For those resistant to accepting refugees into Europe, this story was a godsend. The photo quickly spread across social media, propelled by far-right groups such as the English Defence League and Pegida UK. At the time of writing, the page claims to have been shared over 300,000 times.
The problem is, the photo is three years old, and has precious little to do with the refugee crisis. In fact, it seems to be from a confrontation between members of the far-right Pro NRW party and muslim counter-protesters, which took place in Bonn, back in 2012. A number of news outlets tried to highlight the hoax, including Vice, the Independent and the Mirror, as did numerous Twitter users.
But news in the digital age spreads faster than ever, and so do lies and hoaxes. Just like retractions and corrections in newspapers, online rebuttals often make rather less of a splash than the original misinformation. As I have argued elsewhere, digital verification skills are essential for today’s journalists, and academic institutions are starting to provide the necessary training.

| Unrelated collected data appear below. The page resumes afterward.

(** ** The walks on a board of 64 slots *)

(** The row or column walk between two squares of the board returns, and
    returns true exactly when the squares strictly between are empty. *)
Lemma axis_branch_returns (board : Board) (from to : BoardCoord) :
  length board = 64%nat -> on_board from -> on_board to -> from <> to ->
  x from = x to \/ y from = y to ->
  exists b, axis_branch board from to = Ret b /\
            (b = true <-> forall c, strictly_between from to c -> empty_at board c).
Proof.
  intros Hlen [Hfx Hfy] [Htx Hty] Hne Haxis.
  destruct from as [fx fy], to as [tx ty]; simpl in *.
  unfold axis_branch; simpl.
  destruct (Z.eqb_spec tx fx) as [-> | Hx]; simpl.
  - (* a column *)
    assert (fy <> ty) as Hy by congruence.
    set (step := if fy <? ty then 1 else -1).
    assert (Hstep : step = 1 \/ step = -1) by (unfold step; destruct (fy <? ty); auto).
    set (n := Z.abs (ty - fy) - 1).
    assert (Hend : fy + step + n * step = ty)
      by (unfold step, n; destruct (Z.ltb_spec fy ty); lia).
    rewrite (add_exact fy step) by (ranges; destruct Hstep as [-> | ->]; lia).
    destruct (axis_walk_steps board (fun j => cell_of board fx j) fx ty fx step
                (walk_fuel fy ty) Hstep n (fy + step)) as (b & Hb & Hiff).
    + unfold n; lia.
    + unfold walk_fuel, n; lia.
    + ranges; destruct Hstep as [-> | ->]; lia.
    + rewrite Hend. ranges; lia.
    + intros k Hk. unfold axis_read. rewrite Z.eqb_refl. simpl.
      apply vec_at_on_board; [assumption | lia |].
      unfold step, n in *. destruct (Z.ltb_spec fy ty); lia.
    + rewrite Hend in Hb. exists b. split; [exact Hb |]. rewrite Hiff. split.
      * intros Hall c [(_ & _ & Hbt) | (_ & Hcx & Hbt)]; unfold between in Hbt; simpl in *.
        { lia. }
        apply cell_of_empty; [assumption | split; lia |]. rewrite Hcx.
        specialize (Hall (Z.abs (y c - fy) - 1)).
        replace (fy + step + (Z.abs (y c - fy) - 1) * step) with (y c) in Hall
          by (unfold step; destruct (Z.ltb_spec fy ty); lia).
        apply Hall. unfold n. lia.
      * intros Hall k Hk.
        assert (Hin : 0 <= fy + step + k * step < 8)
          by (unfold step, n in *; destruct (Z.ltb_spec fy ty); lia).
        apply (cell_of_empty board (mkBoardCoord fx (fy + step + k * step)));
          [assumption | split; simpl; lia |].
        apply Hall. right. simpl. unfold between.
        unfold step, n in *. destruct (Z.ltb_spec fy ty); lia.
  - (* a row *)
    assert (fy = ty) as -> by (destruct Haxis; congruence).
    set (step := if fx <? tx then 1 else -1).
    assert (Hstep : step = 1 \/ step = -1) by (unfold step; destruct (fx <? tx); auto).
    set (n := Z.abs (tx - fx) - 1).
    assert (Hend : fx + step + n * step = tx)
      by (unfold step, n; destruct (Z.ltb_spec fx tx); lia).
    rewrite (add_exact fx step) by (ranges; destruct Hstep as [-> | ->]; lia).
    destruct (axis_walk_steps board (fun j => cell_of board j ty) tx ty fx step
                (walk_fuel fx tx) Hstep n (fx + step)) as (b & Hb & Hiff).
    + unfold n; lia.
    + unfold walk_fuel, n; lia.
    + ranges; destruct Hstep as [-> | ->]; lia.
    + rewrite Hend. ranges; lia.
    + intros k Hk. unfold axis_read.
      destruct (Z.eqb_spec tx fx); [congruence |]. simpl.
      apply vec_at_on_board; [assumption | | lia].
      unfold step, n in *. destruct (Z.ltb_spec fx tx); lia.
    + rewrite Hend in Hb. exists b. split; [exact Hb |]. rewrite Hiff. split.
      * intros Hall c [(_ & Hcy & Hbt) | (? & _ & Hbt)]; unfold between in Hbt; simpl in *.
        2: { lia. }
        apply cell_of_empty; [assumption | split; lia |]. rewrite Hcy.
        specialize (Hall (Z.abs (x c - fx) - 1)).
        replace (fx + step + (Z.abs (x c - fx) - 1) * step) with (x c) in Hall
          by (unfold step; destruct (Z.ltb_spec fx tx); lia).
        apply Hall. unfold n. lia.
      * intros Hall k Hk.
        assert (Hin : 0 <= fx + step + k * step < 8)
          by (unfold step, n in *; destruct (Z.ltb_spec fx tx); lia).
        apply (cell_of_empty board (mkBoardCoord (fx + step + k * step) ty));
          [assumption | split; simpl; lia |].
        apply Hall. left. simpl. unfold between.
        unfold step, n in *. destruct (Z.ltb_spec fx tx); lia.
Qed.

(** The diagonal walk between two squares of the board returns, and returns
    true exactly when the squares strictly between are empty. *)
Lemma diagonal_branch_returns (board : Board) (from to : BoardCoord) :
  length board = 64%nat -> on_board from -> on_board to ->
  x from <> x to ->
  Z.abs (x from - x to) = Z.abs (y from - y to) ->
  exists b, diagonal_branch board from to = Ret b /\
            (b = true <-> forall c, diagonally_between from to c -> empty_at board c).
Proof.
  intros Hlen [Hfx Hfy] [Htx Hty] Hne Hdiag.
  destruct from as [fx fy], to as [tx ty]; simpl in *.
  unfold diagonal_branch; simpl.
  set (xstep := if fx <? tx then 1 else -1).
  set (ystep := if fy <? ty then 1 else -1).
  assert (Hxs : xstep = 1 \/ xstep = -1) by (unfold xstep; destruct (fx <? tx); auto).
  assert (Hys : ystep = 1 \/ ystep = -1) by (unfold ystep; destruct (fy <? ty); auto).
  set (n := Z.abs (tx - fx) - 1).
  assert (Hxend : fx + xstep + n * xstep = tx)
    by (unfold xstep, n; destruct (Z.ltb_spec fx tx); lia).
  assert (Hyend : fy + ystep + n * ystep = ty)
    by (unfold ystep, n; destruct (Z.ltb_spec fy ty); lia).
  rewrite (add_exact fx xstep) by (ranges; destruct Hxs as [-> | ->]; lia).
  rewrite (add_exact fy ystep) by (ranges; destruct Hys as [-> | ->]; lia).
  destruct (diagonal_walk_steps board (cell_of board) xstep ystep (walk_fuel fx tx)
              Hxs Hys n (fx + xstep) (fy + ystep)) as (b & Hb & Hiff).
  - unfold n; lia.
  - unfold walk_fuel, n; lia.
  - ranges; destruct Hxs as [-> | ->]; lia.
  - rewrite Hxend. ranges; lia.
  - ranges; destruct Hys as [-> | ->]; lia.
  - rewrite Hyend. ranges; lia.
  - intros k Hk. apply vec_at_on_board; [assumption | |].
    + unfold xstep, n in *. destruct (Z.ltb_spec fx tx); lia.
    + unfold ystep, n in *. destruct (Z.ltb_spec fy ty); lia.
  - rewrite Hxend in Hb. exists b. split; [exact Hb |]. rewrite Hiff. split.
    + intros Hall c (Hbx & Hby & Habs); unfold between in Hbx, Hby; simpl in *.
      apply cell_of_empty; [assumption | split; lia |].
      specialize (Hall (Z.abs (x c - fx) - 1)).
      replace (fx + xstep + (Z.abs (x c - fx) - 1) * xstep) with (x c) in Hall
        by (unfold xstep; destruct (Z.ltb_spec fx tx); lia).
      replace (fy + ystep + (Z.abs (x c - fx) - 1) * ystep) with (y c) in Hall
        by (unfold ystep; destruct (Z.ltb_spec fy ty); lia).
      apply Hall. unfold n. lia.
    + intros Hall k Hk.
      assert (Hinx : 0 <= fx + xstep + k * xstep < 8)
        by (unfold xstep, n in *; destruct (Z.ltb_spec fx tx); lia).
      assert (Hiny : 0 <= fy + ystep + k * ystep < 8)
        by (unfold ystep, n in *; destruct (Z.ltb_spec fy ty); lia).
      apply (cell_of_empty board
               (mkBoardCoord (fx + xstep + k * xstep) (fy + ystep + k * ystep)));
        [assumption | split; simpl; lia |].
      apply Hall. unfold diagonally_between, between; simpl.
      unfold xstep, ystep, n in *.
      destruct (Z.ltb_spec fx tx); destruct (Z.ltb_spec fy ty); lia.
Qed.

(** ** Rook *)

Lemma Rook_IsValidMove_false (board : Board) (from to : BoardCoord) :
  from = to \/ ~ on_board to \/ (x from <> x to /\ y from <> y to) ->
  Rook_IsValidMove board from to = Ret false.
Proof.
  intros H. unfold Rook_IsValidMove.
  destruct (coord_eqb to from) eqn:Heq; [reflexivity |].
  destruct (out_of_bounds to) eqn:Hoob; [reflexivity |].
  destruct H as [-> | [Hout | [Hx Hy]]].
  - by rewrite coord_eqb_refl in Heq.
  - apply out_of_bounds_true in Hout. congruence.
  - destruct (Z.eqb_spec (x to) (x from)); [congruence |].
    destruct (Z.eqb_spec (y to) (y from)); [congruence | reflexivity].
Qed.

Lemma Rook_IsValidMove_axis (board : Board) (from to : BoardCoord) :
  from <> to -> on_board to -> x from = x to \/ y from = y to ->
  Rook_IsValidMove board from to = axis_branch board from to.
Proof.
  intros Hne Hto Haxis. unfold Rook_IsValidMove.
  destruct (coord_eqb to from) eqn:Heq.
  { apply coord_eqb_eq in Heq. congruence. }
  apply out_of_bounds_false in Hto. rewrite Hto.
  destruct (Z.eqb_spec (x to) (x from)); simpl; [reflexivity |].
  destruct (Z.eqb_spec (y to) (y from)); simpl; [reflexivity |].
  destruct Haxis; congruence.
Qed.

Lemma strictly_between_on_board (from to c : BoardCoord) :
  on_board from -> on_board to -> strictly_between from to c ->
  on_board c /\ c <> to /\ c <> from.
Proof.
  intros [Hfx Hfy] [Htx Hty] [(H1 & H2 & Hb) | (H1 & H2 & Hb)];
    unfold between in Hb; (split; [split; lia |]);
    split; intros ->; lia.
Qed.

Lemma slot_of_inj (c d : BoardCoord) :
  on_board c -> on_board d -> slot_of c = slot_of d -> c = d.
Proof.
  destruct c as [col row], d as [col' row']; unfold on_board, slot_of; simpl.
  intros Hc Hd Heq. assert (col = col' /\ row = row') as [-> ->] by lia. reflexivity.
Qed.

But ordinary people are also starting to take a more sophisticated approach to the content they view online. It’s no longer enough to read the news – now, we want to understand the processes behind it. Fortunately, there are a few relatively effective verification techniques, which do not require specialist knowledge or costly software. Outlined below are six free, simple tools that any curious news reader can use to verify digital media.
Reverse image search
Not only is a reverse image search one of the simplest verification tools, it’s also the one that showed the “leaked” ISIS refugee photo was a fake. Both of the most popular services, Google Images and TinEye, found pages containing this image dating back to mid-2012. As the screenshot below shows, the “ISIS refugee” story could be debunked in less than a second.
YouTube DataViewer
When watching the latest viral video on YouTube, it’s important to be on the look-out for “scrapes”: a scrape is an old video, which has been downloaded from YouTube and re-uploaded by someone who fraudulently claims to be the original eyewitness, or asserts that the video depicts a new event.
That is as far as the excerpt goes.